Supongo que mi llanto interno es como el de una madre que sabe que su hijo va rumbo al precipicio pero que también sabe que haga lo que haga, el hijo tendrá que vivirlo así, pues es su historia y son sus aprendizajes.
Seguramente la selva también llora. Llora cada que la queman y cada que le lanzan una botella de plástico a sus ríos. Llora cada que ve a un niño esperar hambriento un plato de comida de campamento en vez de estar comiendo lo que la tierra le daría en su hogar, cocinado por su madre.
Pero la selva sigue haciendo lo que sabe hacer. Crecer, fluir, morir y renacer. Y con sus muchos mantos poderosos, y su magia ancestral, al caminante, sin importar de donde venga o hacia donde vaya, sin importar si ha sido una persona buena, o ha hecho cosas malas, sin importar si busca algo o solo se pasea, le va envolviendo para que pueda finalmente, y luego de 70 kilómetros, desenredar eso que debe entender y quizás ni sabía.

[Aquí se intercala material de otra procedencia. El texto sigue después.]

Definition sample_rule : sigma_rule :=
  {| logsource := [(lit "product", JStr (lit "linux"))];
     detection :=
       [(lit "selection", JList [JDict [(lit "CommandLine|contains", JList [JStr (lit "wget"); JStr (lit "curl")])];
                                 JDict [(lit "Image|endswith", JStr (lit "/nc"))]]);
        (lit "keywords", JList [JStr (lit "reverse*shell")]);
        (lit "filter_root", JDict [(lit "User", JStr (lit "root"))]);
        (lit "condition", JStr (lit "(selection or keywords) and not filter_root"))] |}.
Definition sample_event : json :=
  JDict [(lit "process", JDict [(lit "name", JStr (lit "nc"))]); (lit "message", JStr (lit "started"))].

(** C4. Compilation preserves meaning: on every event, a rule that compiles,
    whose selections are all of a kind the compiler translates and whose
    condition names only them, gives the same verdict, the same notes and the
    same exceptions whether it is evaluated as compiled or as written. *)
Theorem compiled_rule_agrees `{Runtime} repr re_search is_word rule compiled document :
  compile_sigma_rule repr is_word rule = Ok compiled -> compile_status compiled = lit "compiled" ->
  well_formed repr rule -> names_known rule (condition_rpn compiled) ->
  same same_answer (evaluate_sigma_rule repr re_search is_word rule document)
    (evaluate_compiled_sigma_rule repr re_search compiled document).
Proof. apply evaluate_same. Qed.

Lemma well_formed_by `{Runtime} repr rule :
  bool_decide (NoDup (map fst (detection rule))) &&
  forallb (fun item => match compile_selection repr rule (snd item) with Some _ => true | None => false end) (selections_of rule) = true ->
  well_formed repr rule.
Proof.
  intros [Hnd Hf]%andb_prop. split; [by apply bool_decide_eq_true in Hnd|]. rewrite forallb_forall in Hf.
  apply Forall_forall. intros [n sel] Hin%list_elem_of_In. specialize (Hf _ Hin). cbn in Hf.
  by destruct (compile_selection repr rule sel).
Qed.

Lemma compiled_rule_agrees_witness :
  exists compiled, compile_sigma_rule no_repr ascii_word sample_rule = Ok compiled /\
    same same_answer (evaluate_sigma_rule no_repr no_search ascii_word sample_rule sample_event)
      (evaluate_compiled_sigma_rule no_repr no_search compiled sample_event) /\
    (matched <$> evaluate_sigma_rule no_repr no_search ascii_word sample_rule sample_event) = Ok true.
Proof.
  destruct (compile_sigma_rule no_repr ascii_word sample_rule) as [compiled|e|] eqn:E.
  - exists compiled. split; [reflexivity|]. split; [|vm_compute; reflexivity].
    assert (Hb : match compile_sigma_rule no_repr ascii_word sample_rule with
      | Ok c => bool_decide (compile_status c = lit "compiled") &&
          forallb (fun t => bool_decide (t ∈ operators) || star_token t || bool_decide (t ∈ map fst (selections_of sample_rule)))
            (condition_rpn c)
      | _ => false end = true) by (vm_compute; reflexivity).
    rewrite E in Hb. apply andb_prop in Hb as [Hs Hk]. apply bool_decide_eq_true in Hs.
    apply (compiled_rule_agrees no_repr no_search ascii_word); [exact E|exact Hs| |].
    + apply well_formed_by. vm_compute. reflexivity.
    + apply Forall_forall. intros t Ht%list_elem_of_In. rewrite forallb_forall in Hk. specialize (Hk t Ht).
      apply orb_prop in Hk as [Hk|Hk]; [apply orb_prop in Hk as [Hk|Hk]|].
      * left. by apply bool_decide_eq_true in Hk.
      * right. by left.
      * right. right. by apply bool_decide_eq_true in Hk.
  - exfalso. assert (is_ok (compile_sigma_rule no_repr ascii_word sample_rule) = true) as Hok by (vm_compute; reflexivity).
    by rewrite E in Hok.
  - exfalso. assert (is_ok (compile_sigma_rule no_repr ascii_word sample_rule) = true) as Hok by (vm_compute; reflexivity).
    by rewrite E in Hok.
Defined.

El camino de ida es completamente diferente al de regreso. Las noches son repletas de sueños lúcidos, todo saliendo, todo explotando, hay dolor de corazón y dolor de piernas y los lugares parecen alejarse, las subidas alargarse. Cada cierto tiempo hay pausas para sumergirse en el río helado que recarga y anima a seguir. También hay algunas tiendas de campesinos que venden café y granolas deliciosas de miel, coco y cacao.
En el camino de regreso es cuando se recibe lo que la selva tiene para decir. Parece mentira, pero cada puente que se cruza es una mochila que vas soltando. Seguramente la selva, experta en desaparecer hasta ciudades, recibe todas esas ideas, dolores, e historias y las disuelve. Quizás por eso se llega no solo unos kilos más ligero físicamente sino varias toneladas más ligero mentalmente. Quizás por eso es que los caminantes nunca quieren dejar de caminar, quizás por eso las piernas comienzan a dar los pasos solas y al día siguiente, cuando ya se está en casa bien bañado y con ropa por fin seca, de regreso al carro, la rutina y el computador, las piernas desesperadas piden movimiento, piden piedras, y selva, pantano y humedad, piden seguir dando pasos con el cuerpo para poder escuchar las historias del alma.